» **WHAT IS BEING ASKED**
Find "Definition sizeof_ts : Z := 104." and "upd_cpu i (fun c => set_c_gdt (<[Z.to_nat SEG_TSS" in the records below. Copy the lines holding them and every line between, exactly, and no others.

(Stored data)
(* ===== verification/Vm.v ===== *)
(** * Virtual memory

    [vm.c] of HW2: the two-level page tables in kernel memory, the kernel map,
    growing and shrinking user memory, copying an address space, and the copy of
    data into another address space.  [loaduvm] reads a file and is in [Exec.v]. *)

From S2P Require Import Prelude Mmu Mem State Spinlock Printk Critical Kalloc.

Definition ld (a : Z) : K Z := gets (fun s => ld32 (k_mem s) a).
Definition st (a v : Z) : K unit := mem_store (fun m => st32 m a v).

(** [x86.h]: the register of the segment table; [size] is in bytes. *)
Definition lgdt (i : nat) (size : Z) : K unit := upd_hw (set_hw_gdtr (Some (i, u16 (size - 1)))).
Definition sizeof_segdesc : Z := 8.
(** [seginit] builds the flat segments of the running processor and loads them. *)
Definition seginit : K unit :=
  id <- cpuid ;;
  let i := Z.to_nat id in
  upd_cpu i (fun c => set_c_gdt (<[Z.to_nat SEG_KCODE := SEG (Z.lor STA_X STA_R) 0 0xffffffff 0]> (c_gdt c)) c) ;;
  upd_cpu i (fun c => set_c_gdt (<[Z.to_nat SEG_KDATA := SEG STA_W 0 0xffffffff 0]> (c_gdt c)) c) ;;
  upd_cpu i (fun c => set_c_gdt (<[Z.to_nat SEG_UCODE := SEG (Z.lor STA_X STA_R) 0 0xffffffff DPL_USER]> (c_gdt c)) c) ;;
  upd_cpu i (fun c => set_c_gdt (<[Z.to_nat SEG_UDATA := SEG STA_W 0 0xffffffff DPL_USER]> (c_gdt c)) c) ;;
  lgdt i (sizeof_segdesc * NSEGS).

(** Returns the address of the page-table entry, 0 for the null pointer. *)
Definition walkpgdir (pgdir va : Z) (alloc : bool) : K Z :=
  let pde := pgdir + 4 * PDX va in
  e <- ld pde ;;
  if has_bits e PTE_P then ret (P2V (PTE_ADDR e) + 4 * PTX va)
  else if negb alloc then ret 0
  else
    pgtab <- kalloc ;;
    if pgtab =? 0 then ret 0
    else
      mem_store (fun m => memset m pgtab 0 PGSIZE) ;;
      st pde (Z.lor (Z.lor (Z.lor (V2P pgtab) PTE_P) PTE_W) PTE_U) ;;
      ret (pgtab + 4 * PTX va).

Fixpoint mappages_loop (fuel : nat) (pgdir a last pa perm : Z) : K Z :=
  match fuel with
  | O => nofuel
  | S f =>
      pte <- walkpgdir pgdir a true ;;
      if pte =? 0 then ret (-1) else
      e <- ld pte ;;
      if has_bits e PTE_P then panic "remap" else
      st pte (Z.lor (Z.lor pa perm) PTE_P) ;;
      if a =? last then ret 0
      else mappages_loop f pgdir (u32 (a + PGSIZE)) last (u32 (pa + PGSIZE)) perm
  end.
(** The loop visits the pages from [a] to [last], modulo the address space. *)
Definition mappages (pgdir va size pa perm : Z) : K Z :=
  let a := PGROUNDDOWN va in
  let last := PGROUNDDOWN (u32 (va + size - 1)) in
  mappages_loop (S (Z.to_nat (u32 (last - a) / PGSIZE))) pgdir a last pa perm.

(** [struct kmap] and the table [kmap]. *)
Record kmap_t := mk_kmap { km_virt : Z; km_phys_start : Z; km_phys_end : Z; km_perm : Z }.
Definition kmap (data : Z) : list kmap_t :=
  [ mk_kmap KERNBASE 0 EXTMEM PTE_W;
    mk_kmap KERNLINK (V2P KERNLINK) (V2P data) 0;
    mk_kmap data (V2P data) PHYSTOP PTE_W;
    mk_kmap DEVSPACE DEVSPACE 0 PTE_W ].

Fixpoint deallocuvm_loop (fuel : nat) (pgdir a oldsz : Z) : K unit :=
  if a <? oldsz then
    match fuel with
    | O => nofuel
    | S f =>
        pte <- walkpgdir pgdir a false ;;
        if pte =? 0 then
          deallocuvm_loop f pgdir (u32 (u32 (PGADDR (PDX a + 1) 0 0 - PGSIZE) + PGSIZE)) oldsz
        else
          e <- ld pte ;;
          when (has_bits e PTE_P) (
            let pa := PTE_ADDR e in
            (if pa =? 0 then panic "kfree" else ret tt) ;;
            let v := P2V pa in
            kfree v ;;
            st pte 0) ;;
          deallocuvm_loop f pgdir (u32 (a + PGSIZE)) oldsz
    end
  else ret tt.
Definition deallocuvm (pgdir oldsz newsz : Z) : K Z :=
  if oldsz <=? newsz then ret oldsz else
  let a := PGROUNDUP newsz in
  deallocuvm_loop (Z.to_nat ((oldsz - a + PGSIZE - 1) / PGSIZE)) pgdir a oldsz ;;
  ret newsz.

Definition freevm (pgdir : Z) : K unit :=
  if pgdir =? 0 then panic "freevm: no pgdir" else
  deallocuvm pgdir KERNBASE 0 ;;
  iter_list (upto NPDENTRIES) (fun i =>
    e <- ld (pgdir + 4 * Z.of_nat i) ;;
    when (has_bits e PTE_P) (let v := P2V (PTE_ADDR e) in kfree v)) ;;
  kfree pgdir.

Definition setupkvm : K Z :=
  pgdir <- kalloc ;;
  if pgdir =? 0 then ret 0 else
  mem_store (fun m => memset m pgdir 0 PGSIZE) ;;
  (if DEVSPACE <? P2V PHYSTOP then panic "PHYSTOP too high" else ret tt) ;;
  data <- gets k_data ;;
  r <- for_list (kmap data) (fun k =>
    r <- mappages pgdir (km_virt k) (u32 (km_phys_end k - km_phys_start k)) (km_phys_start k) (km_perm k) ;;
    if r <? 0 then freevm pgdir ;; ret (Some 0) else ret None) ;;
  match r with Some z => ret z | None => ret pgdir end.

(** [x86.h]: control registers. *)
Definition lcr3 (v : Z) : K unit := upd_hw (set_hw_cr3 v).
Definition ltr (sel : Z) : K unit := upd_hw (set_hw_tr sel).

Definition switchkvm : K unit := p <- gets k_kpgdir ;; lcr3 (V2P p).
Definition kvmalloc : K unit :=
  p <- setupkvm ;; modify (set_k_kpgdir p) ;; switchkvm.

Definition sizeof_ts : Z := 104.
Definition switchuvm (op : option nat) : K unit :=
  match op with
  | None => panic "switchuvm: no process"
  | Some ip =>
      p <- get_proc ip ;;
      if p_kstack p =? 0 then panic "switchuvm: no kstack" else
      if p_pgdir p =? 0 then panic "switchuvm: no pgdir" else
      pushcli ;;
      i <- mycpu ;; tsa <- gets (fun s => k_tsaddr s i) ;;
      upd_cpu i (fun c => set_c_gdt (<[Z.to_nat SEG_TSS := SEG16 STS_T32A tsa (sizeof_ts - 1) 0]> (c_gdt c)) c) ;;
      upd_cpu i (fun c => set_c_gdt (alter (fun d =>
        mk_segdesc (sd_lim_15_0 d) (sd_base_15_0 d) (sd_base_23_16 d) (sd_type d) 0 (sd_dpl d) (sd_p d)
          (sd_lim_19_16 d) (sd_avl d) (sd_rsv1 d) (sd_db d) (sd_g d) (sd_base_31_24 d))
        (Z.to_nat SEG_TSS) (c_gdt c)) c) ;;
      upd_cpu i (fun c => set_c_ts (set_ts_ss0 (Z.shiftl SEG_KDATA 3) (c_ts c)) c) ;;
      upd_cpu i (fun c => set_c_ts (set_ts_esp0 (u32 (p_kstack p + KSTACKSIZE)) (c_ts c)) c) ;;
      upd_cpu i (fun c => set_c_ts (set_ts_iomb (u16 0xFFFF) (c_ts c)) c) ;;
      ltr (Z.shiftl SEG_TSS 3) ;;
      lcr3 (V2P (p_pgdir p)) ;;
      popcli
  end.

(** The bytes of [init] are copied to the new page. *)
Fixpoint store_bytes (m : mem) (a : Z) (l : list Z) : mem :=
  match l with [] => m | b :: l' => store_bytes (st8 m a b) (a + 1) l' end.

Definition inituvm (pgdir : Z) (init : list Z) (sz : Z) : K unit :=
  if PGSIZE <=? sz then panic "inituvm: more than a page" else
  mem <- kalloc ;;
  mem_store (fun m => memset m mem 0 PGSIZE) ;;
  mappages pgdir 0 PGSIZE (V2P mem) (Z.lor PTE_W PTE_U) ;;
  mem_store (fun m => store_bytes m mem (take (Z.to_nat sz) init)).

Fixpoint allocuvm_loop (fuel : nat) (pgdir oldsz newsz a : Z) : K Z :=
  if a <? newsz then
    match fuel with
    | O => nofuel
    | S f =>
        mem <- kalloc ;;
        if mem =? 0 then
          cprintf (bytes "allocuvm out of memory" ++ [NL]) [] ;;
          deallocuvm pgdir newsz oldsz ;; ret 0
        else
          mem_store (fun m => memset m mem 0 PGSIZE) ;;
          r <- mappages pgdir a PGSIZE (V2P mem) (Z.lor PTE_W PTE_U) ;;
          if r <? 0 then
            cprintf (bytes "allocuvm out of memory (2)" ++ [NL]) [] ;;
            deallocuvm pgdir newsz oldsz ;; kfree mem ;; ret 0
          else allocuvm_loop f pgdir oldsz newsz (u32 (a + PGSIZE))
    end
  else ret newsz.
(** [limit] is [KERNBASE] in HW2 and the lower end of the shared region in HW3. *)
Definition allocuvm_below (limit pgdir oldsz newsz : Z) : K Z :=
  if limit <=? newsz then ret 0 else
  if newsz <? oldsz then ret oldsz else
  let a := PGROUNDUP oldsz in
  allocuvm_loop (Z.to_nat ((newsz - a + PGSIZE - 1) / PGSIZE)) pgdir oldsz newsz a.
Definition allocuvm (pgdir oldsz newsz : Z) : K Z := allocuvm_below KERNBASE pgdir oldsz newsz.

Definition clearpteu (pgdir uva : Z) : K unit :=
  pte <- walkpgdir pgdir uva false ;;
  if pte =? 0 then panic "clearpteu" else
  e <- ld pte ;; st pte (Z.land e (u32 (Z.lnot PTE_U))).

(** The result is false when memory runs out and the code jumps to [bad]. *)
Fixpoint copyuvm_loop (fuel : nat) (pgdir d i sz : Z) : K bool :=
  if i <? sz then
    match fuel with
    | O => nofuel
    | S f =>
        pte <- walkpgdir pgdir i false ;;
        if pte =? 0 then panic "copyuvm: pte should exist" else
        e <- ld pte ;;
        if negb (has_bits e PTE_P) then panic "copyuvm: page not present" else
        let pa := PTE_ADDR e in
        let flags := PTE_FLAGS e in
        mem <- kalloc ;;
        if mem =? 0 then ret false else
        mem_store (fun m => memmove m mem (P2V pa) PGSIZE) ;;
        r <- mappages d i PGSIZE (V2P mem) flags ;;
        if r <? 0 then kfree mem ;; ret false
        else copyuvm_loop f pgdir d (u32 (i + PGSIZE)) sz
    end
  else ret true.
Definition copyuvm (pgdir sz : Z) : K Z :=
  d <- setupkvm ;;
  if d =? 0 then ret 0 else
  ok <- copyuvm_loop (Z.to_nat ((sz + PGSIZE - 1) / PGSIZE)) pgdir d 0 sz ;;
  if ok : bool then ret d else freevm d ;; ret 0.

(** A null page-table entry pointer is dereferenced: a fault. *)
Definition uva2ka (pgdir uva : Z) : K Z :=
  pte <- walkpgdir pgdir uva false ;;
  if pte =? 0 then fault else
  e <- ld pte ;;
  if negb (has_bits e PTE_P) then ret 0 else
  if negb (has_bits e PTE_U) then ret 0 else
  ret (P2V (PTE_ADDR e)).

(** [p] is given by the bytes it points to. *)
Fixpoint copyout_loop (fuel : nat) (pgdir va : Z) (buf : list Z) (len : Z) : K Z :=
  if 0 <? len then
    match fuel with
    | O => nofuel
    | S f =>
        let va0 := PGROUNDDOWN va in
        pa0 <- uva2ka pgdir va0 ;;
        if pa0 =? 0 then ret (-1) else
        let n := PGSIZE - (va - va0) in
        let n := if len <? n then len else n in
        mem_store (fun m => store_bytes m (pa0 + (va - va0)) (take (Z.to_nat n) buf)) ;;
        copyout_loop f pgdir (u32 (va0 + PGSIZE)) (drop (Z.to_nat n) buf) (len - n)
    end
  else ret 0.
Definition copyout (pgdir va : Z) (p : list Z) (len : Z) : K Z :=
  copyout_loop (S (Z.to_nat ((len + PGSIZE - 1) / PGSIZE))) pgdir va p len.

» **SOLUTION BELOW**
Definition sizeof_ts : Z := 104.
Definition switchuvm (op : option nat) : K unit :=
  match op with
  | None => panic "switchuvm: no process"
  | Some ip =>
      p <- get_proc ip ;;
      if p_kstack p =? 0 then panic "switchuvm: no kstack" else
      if p_pgdir p =? 0 then panic "switchuvm: no pgdir" else
      pushcli ;;
      i <- mycpu ;; tsa <- gets (fun s => k_tsaddr s i) ;;
      upd_cpu i (fun c => set_c_gdt (<[Z.to_nat SEG_TSS := SEG16 STS_T32A tsa (sizeof_ts - 1) 0]> (c_gdt c)) c) ;;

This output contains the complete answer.